◆ Instructions to follow ◆
The expected output is the line holding "[by apply prog_spec_expected" plus every line after it through the end of the listing, copied exactly.

◆ Exercise data ◆
------------

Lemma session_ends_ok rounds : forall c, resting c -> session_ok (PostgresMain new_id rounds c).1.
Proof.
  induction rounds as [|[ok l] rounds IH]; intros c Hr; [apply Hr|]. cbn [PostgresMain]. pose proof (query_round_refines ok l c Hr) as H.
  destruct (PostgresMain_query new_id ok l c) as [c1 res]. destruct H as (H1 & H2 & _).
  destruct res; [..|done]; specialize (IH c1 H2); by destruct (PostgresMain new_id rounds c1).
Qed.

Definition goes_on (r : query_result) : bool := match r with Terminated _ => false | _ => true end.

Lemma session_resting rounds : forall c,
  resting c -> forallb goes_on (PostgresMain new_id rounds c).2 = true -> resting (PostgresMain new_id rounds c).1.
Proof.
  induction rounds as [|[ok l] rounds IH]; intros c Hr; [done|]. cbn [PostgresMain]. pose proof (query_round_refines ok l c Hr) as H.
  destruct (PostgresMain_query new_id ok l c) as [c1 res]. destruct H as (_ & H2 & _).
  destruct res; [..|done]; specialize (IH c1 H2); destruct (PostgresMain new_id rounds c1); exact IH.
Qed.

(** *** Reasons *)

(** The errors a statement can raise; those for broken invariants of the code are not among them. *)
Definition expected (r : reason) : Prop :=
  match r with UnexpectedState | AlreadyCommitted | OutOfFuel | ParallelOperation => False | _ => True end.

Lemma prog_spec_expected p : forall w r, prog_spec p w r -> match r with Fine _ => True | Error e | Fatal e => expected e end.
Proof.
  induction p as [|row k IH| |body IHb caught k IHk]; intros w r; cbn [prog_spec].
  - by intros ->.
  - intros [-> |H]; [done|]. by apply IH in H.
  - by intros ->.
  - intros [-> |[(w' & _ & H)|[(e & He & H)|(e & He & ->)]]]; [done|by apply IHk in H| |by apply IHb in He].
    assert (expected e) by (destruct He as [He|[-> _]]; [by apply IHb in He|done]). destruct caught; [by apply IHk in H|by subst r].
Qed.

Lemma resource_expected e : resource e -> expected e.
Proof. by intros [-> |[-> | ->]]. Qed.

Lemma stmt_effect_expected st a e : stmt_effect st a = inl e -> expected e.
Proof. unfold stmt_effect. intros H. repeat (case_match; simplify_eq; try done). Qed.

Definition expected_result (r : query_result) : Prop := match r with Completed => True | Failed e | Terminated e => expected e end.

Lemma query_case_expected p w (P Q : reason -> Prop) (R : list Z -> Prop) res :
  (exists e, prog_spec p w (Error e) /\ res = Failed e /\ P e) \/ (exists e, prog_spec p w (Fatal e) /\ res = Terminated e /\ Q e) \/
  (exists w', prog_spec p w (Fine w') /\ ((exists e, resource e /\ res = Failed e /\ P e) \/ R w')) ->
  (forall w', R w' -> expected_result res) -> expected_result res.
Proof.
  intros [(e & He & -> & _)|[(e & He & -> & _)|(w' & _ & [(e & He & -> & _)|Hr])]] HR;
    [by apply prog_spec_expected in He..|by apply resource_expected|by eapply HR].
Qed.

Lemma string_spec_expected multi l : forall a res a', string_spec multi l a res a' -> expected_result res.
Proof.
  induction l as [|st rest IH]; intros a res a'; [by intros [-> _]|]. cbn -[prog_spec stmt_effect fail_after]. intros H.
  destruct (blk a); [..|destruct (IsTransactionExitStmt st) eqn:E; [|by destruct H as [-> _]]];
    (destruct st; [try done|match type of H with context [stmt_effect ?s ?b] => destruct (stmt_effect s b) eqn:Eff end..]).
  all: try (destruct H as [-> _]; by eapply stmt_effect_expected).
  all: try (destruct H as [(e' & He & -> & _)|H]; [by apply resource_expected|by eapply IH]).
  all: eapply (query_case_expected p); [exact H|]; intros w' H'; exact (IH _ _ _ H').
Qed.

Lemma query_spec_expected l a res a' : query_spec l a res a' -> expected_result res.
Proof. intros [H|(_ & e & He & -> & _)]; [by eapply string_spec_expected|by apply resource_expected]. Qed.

------------

◆ Solution for this problem ◆
    [by apply prog_spec_expected in He..|by apply resource_expected|by eapply HR].
Qed.

Lemma string_spec_expected multi l : forall a res a', string_spec multi l a res a' -> expected_result res.
Proof.
  induction l as [|st rest IH]; intros a res a'; [by intros [-> _]|]. cbn -[prog_spec stmt_effect fail_after]. intros H.
  destruct (blk a); [..|destruct (IsTransactionExitStmt st) eqn:E; [|by destruct H as [-> _]]];
    (destruct st; [try done|match type of H with context [stmt_effect ?s ?b] => destruct (stmt_effect s b) eqn:Eff end..]).
  all: try (destruct H as [-> _]; by eapply stmt_effect_expected).
  all: try (destruct H as [(e' & He & -> & _)|H]; [by apply resource_expected|by eapply IH]).
  all: eapply (query_case_expected p); [exact H|]; intros w' H'; exact (IH _ _ _ H').
Qed.

Lemma query_spec_expected l a res a' : query_spec l a res a' -> expected_result res.
Proof. intros [H|(_ & e & He & -> & _)]; [by eapply string_spec_expected|by apply resource_expected]. Qed.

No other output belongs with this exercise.